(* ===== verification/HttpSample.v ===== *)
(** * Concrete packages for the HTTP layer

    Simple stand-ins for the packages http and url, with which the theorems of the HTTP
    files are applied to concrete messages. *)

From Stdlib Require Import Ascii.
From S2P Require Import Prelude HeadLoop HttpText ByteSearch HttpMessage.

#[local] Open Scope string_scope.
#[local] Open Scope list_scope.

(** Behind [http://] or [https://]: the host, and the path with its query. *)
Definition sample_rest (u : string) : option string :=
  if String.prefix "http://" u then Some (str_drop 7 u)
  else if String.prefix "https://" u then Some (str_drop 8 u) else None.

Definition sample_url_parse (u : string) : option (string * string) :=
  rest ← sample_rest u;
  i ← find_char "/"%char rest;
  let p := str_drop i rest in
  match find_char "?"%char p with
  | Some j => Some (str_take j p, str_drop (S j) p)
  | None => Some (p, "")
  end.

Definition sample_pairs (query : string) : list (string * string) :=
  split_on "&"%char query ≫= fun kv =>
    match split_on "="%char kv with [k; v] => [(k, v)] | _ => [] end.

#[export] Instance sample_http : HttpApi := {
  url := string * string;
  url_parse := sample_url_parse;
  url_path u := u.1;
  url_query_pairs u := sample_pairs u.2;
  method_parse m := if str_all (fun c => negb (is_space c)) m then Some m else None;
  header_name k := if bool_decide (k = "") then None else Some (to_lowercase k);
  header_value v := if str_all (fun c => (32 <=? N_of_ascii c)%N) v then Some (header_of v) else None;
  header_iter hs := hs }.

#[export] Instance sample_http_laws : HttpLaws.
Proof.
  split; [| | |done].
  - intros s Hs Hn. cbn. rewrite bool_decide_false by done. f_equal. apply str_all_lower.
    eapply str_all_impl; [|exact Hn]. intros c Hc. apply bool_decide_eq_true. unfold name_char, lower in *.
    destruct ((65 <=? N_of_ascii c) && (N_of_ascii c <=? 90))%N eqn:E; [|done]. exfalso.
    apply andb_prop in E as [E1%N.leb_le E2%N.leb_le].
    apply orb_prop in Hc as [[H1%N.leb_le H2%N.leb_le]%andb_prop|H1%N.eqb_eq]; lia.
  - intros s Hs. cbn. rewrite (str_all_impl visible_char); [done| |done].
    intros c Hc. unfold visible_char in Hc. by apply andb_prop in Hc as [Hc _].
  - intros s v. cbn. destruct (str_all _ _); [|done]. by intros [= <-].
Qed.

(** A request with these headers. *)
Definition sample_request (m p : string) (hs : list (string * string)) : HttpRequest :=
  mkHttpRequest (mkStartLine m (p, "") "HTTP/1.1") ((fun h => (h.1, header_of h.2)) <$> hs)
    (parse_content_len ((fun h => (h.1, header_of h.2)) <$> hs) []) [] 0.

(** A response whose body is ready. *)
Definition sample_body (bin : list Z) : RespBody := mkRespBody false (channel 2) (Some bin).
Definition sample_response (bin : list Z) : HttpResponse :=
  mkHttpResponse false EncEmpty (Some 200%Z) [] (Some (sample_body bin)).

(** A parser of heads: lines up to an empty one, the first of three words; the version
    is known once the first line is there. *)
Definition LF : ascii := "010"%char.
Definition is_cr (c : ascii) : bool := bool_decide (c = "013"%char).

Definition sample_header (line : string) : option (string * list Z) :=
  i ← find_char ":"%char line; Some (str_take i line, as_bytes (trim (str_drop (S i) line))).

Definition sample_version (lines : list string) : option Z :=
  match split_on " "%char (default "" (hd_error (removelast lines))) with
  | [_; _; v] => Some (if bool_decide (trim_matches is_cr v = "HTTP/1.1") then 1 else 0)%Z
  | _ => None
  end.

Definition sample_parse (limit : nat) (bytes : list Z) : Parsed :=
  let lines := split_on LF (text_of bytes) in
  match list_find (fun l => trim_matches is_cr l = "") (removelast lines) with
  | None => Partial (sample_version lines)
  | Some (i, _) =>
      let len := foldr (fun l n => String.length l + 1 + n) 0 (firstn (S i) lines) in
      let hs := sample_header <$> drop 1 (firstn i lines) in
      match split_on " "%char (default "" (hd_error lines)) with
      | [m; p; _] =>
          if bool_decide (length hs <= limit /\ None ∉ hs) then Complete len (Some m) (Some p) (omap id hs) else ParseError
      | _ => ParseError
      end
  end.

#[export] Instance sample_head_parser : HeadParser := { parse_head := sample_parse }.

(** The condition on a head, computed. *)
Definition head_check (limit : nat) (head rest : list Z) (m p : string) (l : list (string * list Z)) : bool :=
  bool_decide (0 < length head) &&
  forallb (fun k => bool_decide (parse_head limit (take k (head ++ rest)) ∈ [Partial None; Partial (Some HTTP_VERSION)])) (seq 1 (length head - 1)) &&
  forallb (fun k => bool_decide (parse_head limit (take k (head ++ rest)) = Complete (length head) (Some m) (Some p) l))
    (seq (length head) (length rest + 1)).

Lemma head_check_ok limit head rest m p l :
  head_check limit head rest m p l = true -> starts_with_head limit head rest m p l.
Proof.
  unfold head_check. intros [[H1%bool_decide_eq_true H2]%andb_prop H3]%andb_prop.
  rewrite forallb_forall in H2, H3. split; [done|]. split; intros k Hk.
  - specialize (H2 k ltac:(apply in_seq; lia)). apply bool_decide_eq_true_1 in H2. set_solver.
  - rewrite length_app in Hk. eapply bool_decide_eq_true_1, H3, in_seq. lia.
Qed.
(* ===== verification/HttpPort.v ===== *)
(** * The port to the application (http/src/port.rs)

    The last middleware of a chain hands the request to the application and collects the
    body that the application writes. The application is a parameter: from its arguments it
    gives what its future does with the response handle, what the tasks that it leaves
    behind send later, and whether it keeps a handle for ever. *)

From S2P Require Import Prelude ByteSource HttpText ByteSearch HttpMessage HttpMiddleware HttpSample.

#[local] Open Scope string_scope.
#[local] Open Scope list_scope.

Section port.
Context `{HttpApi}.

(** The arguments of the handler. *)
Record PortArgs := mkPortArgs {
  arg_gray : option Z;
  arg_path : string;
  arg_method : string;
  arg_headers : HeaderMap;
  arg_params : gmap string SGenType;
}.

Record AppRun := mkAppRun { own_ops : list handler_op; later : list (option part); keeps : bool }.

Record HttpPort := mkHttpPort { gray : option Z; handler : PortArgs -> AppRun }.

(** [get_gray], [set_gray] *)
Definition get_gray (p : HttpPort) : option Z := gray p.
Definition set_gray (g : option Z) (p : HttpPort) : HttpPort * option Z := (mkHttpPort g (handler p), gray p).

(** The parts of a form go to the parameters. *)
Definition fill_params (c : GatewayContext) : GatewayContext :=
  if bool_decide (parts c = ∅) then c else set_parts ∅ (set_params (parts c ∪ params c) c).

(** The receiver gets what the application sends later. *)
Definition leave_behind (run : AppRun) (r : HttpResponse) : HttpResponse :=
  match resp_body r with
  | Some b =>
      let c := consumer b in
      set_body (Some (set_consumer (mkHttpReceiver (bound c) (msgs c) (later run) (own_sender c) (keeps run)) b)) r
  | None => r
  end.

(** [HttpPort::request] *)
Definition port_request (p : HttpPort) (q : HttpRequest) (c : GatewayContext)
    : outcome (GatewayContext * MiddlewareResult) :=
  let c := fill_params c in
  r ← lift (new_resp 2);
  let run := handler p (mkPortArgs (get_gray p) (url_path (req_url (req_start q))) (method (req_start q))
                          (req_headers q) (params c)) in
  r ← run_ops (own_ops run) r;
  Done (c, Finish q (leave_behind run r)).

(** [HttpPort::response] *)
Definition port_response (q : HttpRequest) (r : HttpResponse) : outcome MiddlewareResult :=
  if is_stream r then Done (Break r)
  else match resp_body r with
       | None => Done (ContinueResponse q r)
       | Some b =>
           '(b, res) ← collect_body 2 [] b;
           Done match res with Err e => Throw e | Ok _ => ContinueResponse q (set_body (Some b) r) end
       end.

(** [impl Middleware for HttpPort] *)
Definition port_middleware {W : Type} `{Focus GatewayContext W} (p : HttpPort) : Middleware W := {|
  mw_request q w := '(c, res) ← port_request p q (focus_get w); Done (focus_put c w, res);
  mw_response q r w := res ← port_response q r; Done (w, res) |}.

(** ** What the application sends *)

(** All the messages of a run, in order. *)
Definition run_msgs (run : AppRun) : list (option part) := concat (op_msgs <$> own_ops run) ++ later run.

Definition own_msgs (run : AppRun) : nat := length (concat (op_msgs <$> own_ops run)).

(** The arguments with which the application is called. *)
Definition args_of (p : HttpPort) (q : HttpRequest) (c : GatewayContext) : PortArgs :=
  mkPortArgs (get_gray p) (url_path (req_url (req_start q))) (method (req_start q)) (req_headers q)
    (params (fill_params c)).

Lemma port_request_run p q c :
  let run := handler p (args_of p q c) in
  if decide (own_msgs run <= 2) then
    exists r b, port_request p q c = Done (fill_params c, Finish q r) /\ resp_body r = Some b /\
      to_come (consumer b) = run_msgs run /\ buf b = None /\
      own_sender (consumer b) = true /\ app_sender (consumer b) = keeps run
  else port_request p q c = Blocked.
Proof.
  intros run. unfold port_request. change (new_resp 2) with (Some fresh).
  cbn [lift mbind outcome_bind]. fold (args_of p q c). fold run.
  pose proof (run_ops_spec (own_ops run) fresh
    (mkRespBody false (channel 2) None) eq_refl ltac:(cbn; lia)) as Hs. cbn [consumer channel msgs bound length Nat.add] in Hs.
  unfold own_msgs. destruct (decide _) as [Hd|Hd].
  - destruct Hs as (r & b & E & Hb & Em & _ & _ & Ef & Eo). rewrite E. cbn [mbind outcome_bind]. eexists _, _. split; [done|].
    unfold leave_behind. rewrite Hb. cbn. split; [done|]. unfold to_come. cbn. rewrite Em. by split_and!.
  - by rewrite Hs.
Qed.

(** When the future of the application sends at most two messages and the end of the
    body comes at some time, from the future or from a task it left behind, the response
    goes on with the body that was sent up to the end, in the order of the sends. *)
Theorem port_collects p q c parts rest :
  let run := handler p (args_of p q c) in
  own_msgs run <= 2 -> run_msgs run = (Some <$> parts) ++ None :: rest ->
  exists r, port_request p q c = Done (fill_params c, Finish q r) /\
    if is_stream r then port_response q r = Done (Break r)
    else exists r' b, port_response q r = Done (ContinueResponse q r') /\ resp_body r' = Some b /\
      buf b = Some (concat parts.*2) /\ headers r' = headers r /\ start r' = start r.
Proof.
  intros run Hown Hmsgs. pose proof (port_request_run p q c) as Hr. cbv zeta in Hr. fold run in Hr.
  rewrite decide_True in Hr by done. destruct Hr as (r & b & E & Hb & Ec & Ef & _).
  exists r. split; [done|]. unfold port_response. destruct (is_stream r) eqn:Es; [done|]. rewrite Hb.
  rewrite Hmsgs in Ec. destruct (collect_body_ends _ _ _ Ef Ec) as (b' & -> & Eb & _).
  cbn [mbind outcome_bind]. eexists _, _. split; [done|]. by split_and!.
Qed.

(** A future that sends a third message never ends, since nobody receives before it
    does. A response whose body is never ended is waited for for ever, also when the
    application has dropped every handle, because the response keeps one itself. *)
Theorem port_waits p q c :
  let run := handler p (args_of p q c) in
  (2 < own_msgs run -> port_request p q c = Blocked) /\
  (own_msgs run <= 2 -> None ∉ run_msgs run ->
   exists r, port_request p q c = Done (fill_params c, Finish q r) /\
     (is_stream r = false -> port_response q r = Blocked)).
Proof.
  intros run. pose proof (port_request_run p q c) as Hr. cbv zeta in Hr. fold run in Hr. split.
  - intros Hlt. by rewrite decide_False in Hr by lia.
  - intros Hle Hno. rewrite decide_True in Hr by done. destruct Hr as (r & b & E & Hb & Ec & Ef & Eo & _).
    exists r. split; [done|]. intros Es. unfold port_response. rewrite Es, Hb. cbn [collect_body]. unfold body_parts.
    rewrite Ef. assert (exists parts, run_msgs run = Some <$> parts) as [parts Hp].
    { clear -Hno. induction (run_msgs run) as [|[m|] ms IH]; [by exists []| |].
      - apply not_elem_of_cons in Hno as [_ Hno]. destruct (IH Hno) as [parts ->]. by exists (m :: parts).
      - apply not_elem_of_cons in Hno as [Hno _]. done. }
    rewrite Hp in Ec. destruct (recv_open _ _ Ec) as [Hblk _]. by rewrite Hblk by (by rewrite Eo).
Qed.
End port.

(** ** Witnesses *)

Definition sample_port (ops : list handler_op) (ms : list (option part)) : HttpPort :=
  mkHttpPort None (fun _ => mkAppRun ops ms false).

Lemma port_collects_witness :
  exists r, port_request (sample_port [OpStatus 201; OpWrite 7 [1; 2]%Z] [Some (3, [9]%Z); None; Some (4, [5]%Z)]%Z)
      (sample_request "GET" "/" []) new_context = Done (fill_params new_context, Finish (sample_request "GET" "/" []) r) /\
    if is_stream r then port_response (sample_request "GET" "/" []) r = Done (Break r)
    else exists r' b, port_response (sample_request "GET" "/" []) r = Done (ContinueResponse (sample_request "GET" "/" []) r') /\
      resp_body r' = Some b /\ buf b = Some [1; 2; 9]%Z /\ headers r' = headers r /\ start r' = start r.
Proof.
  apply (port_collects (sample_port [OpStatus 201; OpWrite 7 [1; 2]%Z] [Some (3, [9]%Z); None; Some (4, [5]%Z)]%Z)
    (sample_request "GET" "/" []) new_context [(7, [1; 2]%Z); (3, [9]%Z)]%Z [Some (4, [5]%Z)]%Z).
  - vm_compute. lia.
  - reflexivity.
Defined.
====
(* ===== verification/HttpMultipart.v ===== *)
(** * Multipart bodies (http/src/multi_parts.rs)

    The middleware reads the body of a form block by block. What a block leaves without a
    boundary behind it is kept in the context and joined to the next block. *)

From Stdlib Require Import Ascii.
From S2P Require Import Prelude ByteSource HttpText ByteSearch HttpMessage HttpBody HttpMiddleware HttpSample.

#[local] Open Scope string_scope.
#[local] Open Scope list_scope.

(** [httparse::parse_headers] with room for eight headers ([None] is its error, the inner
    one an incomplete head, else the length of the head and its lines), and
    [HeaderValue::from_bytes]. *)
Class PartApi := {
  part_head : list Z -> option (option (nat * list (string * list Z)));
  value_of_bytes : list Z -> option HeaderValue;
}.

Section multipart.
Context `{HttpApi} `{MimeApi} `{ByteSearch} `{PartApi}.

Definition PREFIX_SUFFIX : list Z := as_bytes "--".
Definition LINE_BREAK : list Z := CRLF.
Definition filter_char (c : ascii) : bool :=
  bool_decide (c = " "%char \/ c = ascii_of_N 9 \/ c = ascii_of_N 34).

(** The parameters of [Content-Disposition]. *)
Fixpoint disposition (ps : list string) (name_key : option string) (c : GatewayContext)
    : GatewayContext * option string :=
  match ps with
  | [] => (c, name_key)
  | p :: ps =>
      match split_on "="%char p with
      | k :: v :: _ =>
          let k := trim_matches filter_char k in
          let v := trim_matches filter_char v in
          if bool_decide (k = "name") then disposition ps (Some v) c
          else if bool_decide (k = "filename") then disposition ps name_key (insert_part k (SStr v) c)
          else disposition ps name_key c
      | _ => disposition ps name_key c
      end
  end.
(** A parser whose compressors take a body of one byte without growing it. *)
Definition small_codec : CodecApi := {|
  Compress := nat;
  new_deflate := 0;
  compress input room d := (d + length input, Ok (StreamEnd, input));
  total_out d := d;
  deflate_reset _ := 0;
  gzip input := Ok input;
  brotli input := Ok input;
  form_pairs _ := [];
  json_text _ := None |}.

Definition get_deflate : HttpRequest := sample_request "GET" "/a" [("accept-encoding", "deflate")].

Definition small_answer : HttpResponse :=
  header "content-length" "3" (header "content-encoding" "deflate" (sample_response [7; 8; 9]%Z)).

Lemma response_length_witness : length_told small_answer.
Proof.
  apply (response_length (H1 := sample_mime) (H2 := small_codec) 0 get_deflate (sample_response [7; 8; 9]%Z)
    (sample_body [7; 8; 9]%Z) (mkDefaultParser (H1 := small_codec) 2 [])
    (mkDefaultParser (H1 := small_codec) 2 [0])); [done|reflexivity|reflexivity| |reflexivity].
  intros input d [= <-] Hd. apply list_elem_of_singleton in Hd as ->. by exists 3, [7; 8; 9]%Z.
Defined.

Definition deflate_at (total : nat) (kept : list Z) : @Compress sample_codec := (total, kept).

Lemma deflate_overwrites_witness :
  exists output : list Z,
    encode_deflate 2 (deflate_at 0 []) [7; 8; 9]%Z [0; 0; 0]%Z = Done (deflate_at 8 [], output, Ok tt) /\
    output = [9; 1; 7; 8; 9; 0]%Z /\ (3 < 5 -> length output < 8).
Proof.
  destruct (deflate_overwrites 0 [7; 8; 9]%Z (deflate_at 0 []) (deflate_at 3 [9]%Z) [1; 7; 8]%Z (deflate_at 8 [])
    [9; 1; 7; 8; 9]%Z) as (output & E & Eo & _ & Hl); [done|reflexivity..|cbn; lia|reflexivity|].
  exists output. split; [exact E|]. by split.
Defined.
====
*How to complete this task*.
Return exactly the lines above from the line that has "(* ===== verification/HttpSample.v ===== *)" through the line that has "Definition sample_rest (u", inclusive, and nothing else.

*Answer area*.
(* ===== verification/HttpSample.v ===== *)
(** * Concrete packages for the HTTP layer

    Simple stand-ins for the packages http and url, with which the theorems of the HTTP
    files are applied to concrete messages. *)

From Stdlib Require Import Ascii.
From S2P Require Import Prelude HeadLoop HttpText ByteSearch HttpMessage.

#[local] Open Scope string_scope.
#[local] Open Scope list_scope.

(** Behind [http://] or [https://]: the host, and the path with its query. *)
Definition sample_rest (u : string) : option string :=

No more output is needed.